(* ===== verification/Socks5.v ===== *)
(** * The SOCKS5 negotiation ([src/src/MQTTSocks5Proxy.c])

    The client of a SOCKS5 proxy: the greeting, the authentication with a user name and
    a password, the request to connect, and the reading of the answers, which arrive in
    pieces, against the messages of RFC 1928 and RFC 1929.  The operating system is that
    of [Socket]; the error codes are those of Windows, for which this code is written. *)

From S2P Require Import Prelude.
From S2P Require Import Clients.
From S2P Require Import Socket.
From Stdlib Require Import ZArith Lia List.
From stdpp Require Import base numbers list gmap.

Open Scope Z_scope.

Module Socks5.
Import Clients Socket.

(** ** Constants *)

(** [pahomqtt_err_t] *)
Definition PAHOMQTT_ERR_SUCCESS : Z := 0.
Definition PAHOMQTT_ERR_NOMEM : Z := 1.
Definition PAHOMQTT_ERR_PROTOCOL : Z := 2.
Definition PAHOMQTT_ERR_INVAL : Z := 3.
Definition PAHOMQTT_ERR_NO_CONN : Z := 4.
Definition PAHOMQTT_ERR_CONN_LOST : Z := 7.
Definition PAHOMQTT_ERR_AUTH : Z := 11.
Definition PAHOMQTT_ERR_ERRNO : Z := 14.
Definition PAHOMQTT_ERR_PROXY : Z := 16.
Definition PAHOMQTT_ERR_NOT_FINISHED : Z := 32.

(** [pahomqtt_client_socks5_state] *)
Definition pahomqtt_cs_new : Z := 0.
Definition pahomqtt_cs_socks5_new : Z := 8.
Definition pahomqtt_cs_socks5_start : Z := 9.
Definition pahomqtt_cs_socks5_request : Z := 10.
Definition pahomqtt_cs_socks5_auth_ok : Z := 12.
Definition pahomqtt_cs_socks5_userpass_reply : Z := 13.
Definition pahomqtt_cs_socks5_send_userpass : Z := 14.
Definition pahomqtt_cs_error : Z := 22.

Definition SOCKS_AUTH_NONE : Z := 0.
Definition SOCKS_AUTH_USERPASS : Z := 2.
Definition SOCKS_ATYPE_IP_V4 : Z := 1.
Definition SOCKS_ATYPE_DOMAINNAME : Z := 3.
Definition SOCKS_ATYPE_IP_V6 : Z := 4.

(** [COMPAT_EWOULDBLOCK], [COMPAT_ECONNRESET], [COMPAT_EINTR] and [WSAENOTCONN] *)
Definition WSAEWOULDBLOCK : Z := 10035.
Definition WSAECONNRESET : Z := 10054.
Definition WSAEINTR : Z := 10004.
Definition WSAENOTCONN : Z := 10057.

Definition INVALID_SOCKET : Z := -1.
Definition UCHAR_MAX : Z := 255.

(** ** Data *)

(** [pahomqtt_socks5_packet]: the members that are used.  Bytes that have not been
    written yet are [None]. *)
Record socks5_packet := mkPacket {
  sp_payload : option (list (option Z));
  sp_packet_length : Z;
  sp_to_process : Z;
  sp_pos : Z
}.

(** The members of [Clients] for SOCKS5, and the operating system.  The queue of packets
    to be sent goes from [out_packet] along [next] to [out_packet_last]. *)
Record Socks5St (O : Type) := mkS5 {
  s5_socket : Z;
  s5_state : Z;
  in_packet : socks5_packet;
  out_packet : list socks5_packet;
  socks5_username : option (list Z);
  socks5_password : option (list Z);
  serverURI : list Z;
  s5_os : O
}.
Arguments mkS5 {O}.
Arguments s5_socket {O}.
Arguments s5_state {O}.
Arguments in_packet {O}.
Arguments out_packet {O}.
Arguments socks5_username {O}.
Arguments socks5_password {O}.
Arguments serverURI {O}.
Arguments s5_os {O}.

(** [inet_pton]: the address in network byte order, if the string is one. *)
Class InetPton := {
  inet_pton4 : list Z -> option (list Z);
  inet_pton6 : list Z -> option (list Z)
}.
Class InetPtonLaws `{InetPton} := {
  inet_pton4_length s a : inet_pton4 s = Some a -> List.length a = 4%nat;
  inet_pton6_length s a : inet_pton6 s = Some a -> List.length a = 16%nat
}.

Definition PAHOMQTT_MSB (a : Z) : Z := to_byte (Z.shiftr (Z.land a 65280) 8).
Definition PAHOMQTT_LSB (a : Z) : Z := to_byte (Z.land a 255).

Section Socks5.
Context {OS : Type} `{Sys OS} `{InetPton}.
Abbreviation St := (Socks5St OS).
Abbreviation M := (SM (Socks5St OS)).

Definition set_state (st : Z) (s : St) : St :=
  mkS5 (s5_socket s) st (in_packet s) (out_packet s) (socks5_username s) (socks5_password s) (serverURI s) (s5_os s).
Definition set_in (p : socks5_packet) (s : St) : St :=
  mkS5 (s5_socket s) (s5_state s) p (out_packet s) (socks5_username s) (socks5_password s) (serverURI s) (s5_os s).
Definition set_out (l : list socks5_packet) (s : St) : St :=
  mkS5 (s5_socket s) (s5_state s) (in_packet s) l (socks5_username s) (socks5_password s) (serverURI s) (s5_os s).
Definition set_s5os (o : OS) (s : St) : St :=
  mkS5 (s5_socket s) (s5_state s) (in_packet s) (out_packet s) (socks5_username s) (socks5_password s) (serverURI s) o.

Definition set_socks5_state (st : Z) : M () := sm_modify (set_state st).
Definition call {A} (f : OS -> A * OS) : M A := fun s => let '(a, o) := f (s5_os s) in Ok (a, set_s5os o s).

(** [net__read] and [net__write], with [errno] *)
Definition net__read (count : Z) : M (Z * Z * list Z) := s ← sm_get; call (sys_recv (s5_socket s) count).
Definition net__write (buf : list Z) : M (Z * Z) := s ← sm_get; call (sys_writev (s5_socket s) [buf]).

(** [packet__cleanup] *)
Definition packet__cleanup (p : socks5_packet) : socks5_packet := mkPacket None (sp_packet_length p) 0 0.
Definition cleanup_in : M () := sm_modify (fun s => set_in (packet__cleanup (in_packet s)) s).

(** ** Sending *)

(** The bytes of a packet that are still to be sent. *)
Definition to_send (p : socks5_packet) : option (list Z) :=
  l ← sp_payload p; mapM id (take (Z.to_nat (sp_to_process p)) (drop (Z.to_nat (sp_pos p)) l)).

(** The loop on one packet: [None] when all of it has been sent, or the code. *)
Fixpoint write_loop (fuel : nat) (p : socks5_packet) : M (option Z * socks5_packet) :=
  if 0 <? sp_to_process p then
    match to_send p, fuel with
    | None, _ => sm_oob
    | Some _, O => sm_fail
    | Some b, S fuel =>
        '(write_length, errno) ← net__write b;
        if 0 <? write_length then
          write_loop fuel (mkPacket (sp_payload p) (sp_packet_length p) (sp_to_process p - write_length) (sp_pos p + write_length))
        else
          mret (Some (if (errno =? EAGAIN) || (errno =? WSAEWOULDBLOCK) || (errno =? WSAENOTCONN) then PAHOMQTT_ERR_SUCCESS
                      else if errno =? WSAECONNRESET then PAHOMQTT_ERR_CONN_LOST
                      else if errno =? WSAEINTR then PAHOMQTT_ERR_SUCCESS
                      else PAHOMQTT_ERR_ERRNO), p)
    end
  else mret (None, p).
--
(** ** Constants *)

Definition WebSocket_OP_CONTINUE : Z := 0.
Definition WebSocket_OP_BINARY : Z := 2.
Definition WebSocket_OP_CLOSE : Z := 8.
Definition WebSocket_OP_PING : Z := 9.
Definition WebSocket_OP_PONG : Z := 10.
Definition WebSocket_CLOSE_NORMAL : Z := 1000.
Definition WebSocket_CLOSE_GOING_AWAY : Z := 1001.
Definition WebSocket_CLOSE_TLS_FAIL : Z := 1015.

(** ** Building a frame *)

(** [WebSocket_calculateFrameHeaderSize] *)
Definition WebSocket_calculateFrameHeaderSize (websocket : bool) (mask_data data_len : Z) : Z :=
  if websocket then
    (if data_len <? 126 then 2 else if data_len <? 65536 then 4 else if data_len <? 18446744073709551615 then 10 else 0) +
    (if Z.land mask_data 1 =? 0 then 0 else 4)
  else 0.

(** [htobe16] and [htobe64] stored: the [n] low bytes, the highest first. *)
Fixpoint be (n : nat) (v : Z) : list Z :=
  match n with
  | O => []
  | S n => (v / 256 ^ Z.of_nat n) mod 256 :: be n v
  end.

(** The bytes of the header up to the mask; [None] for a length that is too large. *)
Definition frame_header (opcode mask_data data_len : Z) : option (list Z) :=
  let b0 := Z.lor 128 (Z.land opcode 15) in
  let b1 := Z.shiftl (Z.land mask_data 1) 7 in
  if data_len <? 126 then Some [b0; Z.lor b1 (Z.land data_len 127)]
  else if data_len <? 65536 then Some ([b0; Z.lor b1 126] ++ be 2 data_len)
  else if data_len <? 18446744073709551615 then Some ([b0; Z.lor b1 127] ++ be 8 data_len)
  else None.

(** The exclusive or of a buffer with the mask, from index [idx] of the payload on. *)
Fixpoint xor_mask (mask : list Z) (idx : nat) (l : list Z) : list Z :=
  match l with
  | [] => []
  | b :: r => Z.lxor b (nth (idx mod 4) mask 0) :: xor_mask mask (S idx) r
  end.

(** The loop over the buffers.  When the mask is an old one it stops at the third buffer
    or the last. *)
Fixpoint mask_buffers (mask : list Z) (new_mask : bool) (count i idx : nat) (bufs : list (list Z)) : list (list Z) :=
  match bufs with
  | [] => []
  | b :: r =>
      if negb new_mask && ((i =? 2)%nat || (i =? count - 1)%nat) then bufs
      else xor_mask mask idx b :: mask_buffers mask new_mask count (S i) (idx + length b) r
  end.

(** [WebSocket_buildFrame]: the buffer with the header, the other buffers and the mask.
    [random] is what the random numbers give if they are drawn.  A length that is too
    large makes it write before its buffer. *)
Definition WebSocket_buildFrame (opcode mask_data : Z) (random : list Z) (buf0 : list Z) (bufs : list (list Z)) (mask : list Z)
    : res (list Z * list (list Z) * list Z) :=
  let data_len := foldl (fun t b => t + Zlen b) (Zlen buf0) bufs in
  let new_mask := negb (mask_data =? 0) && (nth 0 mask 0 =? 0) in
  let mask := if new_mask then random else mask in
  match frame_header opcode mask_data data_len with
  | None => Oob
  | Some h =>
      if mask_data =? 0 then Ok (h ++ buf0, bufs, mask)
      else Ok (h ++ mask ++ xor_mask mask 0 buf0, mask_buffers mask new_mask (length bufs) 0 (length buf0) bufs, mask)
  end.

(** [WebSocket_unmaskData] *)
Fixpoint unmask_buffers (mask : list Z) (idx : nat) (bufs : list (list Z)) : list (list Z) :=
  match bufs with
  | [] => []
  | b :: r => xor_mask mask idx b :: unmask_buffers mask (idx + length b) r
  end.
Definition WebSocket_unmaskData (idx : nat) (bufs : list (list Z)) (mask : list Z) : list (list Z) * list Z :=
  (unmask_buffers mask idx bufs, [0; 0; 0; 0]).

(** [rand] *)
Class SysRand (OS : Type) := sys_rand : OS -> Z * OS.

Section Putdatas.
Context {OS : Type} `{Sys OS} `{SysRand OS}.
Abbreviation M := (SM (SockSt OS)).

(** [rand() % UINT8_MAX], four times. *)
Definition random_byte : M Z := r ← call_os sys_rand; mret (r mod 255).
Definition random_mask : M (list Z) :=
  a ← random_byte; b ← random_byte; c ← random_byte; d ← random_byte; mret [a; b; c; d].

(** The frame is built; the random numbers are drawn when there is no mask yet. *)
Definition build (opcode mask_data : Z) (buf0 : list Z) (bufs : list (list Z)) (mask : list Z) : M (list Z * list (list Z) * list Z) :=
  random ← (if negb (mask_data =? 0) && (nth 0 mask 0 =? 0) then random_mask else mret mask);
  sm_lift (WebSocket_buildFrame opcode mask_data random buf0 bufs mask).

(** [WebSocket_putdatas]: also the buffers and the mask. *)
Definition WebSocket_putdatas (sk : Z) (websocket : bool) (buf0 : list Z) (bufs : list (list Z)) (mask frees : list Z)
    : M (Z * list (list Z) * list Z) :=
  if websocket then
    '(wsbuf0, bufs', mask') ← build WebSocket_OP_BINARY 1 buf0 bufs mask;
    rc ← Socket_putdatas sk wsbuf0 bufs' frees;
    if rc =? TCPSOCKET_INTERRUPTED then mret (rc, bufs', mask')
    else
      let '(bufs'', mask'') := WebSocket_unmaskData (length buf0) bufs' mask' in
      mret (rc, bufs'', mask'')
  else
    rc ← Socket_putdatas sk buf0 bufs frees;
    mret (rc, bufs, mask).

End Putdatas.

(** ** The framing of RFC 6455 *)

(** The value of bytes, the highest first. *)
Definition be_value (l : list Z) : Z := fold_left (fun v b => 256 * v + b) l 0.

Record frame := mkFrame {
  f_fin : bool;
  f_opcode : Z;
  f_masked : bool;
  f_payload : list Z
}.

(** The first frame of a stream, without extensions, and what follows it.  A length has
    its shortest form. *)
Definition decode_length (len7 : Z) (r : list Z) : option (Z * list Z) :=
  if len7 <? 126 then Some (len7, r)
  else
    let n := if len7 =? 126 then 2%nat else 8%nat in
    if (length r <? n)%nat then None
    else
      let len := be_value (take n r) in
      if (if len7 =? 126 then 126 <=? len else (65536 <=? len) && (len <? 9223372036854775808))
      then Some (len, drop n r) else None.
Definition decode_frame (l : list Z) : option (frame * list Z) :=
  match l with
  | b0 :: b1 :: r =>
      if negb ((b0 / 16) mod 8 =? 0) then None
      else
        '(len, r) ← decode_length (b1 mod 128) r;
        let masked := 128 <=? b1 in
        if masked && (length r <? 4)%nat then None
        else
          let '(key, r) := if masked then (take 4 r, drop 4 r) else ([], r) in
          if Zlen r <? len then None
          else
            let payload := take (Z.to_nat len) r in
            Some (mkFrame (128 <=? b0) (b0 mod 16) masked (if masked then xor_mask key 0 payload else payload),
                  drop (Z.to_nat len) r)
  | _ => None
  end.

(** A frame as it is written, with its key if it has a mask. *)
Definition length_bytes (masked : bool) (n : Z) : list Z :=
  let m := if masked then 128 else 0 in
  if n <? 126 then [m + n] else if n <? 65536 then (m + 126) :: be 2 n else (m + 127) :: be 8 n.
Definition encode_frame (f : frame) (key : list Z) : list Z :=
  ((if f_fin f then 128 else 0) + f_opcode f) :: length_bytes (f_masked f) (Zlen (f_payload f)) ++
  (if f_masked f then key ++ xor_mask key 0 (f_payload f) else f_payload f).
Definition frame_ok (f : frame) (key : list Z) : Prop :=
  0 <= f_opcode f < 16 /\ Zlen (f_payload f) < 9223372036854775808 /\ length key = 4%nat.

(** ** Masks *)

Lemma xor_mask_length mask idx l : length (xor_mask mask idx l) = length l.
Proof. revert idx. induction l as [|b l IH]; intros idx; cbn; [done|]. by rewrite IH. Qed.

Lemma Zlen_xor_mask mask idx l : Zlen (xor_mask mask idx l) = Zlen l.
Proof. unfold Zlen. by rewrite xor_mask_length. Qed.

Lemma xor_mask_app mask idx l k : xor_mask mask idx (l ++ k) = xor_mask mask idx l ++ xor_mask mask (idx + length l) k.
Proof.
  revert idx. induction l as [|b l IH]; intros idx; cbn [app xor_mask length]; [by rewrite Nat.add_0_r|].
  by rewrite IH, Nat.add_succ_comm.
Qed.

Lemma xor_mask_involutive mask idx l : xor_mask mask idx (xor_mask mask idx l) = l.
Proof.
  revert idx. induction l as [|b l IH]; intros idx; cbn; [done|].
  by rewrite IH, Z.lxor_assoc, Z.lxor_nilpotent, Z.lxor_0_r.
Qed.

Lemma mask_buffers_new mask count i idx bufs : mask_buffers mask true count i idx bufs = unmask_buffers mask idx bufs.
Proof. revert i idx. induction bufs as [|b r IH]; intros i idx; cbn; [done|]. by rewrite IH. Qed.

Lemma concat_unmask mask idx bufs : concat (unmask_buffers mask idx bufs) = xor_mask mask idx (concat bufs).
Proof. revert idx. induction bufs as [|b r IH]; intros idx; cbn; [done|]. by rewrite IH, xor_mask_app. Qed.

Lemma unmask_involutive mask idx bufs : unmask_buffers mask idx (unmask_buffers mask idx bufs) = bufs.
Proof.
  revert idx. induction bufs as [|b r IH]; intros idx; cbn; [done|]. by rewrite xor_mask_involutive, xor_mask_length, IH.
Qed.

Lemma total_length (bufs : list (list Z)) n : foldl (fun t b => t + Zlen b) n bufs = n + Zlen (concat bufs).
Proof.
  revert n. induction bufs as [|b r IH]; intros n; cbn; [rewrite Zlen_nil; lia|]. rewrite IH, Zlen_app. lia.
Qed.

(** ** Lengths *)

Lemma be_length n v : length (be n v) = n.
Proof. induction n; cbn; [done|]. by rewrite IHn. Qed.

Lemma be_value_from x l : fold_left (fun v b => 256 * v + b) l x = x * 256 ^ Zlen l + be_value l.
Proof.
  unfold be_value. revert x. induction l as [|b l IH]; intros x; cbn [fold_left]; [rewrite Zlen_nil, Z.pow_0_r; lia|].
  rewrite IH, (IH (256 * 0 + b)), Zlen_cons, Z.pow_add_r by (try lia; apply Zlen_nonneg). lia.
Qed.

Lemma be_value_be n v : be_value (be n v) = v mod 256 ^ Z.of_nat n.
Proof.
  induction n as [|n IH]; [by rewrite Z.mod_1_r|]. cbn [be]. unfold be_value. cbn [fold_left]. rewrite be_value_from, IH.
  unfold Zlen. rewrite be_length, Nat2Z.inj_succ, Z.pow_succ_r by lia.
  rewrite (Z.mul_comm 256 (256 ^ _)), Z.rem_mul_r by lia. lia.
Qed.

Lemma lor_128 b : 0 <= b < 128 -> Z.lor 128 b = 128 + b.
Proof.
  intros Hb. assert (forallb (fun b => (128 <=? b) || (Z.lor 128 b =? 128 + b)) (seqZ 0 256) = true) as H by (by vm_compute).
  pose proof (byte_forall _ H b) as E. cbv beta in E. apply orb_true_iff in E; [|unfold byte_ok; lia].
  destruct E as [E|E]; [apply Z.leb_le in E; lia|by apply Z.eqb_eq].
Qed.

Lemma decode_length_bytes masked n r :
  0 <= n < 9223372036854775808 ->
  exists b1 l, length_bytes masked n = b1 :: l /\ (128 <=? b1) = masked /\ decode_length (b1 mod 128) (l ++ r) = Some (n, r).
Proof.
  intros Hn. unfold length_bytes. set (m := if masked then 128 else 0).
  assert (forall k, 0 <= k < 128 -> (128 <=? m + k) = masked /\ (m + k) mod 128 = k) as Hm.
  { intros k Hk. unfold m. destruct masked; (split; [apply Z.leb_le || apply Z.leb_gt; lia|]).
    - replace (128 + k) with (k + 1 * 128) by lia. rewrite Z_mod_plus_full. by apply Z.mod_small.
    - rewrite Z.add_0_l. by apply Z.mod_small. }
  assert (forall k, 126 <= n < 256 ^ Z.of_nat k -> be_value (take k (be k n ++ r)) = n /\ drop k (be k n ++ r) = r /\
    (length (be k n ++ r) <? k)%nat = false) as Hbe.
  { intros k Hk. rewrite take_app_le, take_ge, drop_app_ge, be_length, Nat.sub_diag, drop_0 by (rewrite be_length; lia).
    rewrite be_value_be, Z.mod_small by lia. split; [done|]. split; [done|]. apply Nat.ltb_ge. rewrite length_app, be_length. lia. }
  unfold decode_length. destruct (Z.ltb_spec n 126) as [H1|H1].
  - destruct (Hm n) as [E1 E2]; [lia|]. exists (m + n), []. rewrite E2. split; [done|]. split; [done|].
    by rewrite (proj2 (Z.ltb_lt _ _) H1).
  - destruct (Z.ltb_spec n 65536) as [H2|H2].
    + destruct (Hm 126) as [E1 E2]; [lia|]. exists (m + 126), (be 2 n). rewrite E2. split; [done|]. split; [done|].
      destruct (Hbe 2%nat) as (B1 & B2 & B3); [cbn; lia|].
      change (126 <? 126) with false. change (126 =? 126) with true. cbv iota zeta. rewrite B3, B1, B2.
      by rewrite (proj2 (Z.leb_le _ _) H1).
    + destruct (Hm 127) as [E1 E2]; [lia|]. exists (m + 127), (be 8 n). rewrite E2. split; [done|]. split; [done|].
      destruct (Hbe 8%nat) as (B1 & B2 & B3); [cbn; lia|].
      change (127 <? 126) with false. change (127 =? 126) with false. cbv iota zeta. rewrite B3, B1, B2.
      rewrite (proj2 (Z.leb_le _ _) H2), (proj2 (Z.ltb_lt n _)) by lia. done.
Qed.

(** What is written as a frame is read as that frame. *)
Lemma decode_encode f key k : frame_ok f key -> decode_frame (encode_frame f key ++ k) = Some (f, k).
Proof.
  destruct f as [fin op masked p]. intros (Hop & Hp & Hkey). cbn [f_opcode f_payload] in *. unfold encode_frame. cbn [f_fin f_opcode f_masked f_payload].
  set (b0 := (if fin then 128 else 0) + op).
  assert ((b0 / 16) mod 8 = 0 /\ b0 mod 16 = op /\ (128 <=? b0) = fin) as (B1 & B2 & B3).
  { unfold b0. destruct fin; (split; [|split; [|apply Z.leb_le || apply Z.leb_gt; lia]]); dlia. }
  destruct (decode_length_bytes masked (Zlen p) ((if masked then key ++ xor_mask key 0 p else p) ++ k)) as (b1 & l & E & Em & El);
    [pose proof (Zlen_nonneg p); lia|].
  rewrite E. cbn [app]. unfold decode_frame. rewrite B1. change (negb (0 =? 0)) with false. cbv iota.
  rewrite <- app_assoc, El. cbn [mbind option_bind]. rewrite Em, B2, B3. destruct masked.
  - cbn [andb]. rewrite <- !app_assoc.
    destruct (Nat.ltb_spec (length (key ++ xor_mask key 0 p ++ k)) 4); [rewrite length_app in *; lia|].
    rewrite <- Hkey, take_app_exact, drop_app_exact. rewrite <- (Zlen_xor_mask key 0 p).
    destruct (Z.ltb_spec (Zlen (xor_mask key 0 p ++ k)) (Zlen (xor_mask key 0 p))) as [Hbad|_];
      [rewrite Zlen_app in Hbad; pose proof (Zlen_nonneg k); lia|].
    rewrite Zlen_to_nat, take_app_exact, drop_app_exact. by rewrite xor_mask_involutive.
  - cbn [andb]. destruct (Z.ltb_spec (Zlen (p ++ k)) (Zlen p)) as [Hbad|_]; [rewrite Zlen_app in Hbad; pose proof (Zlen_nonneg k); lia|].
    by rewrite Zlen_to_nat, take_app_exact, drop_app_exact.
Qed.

Work item |
The answer must consist of every line above that contains the word "numbers".

Solved exercise |
From stdpp Require Import base numbers list gmap.
    [random] is what the random numbers give if they are drawn.  A length that is too
(** The frame is built; the random numbers are drawn when there is no mask yet. *)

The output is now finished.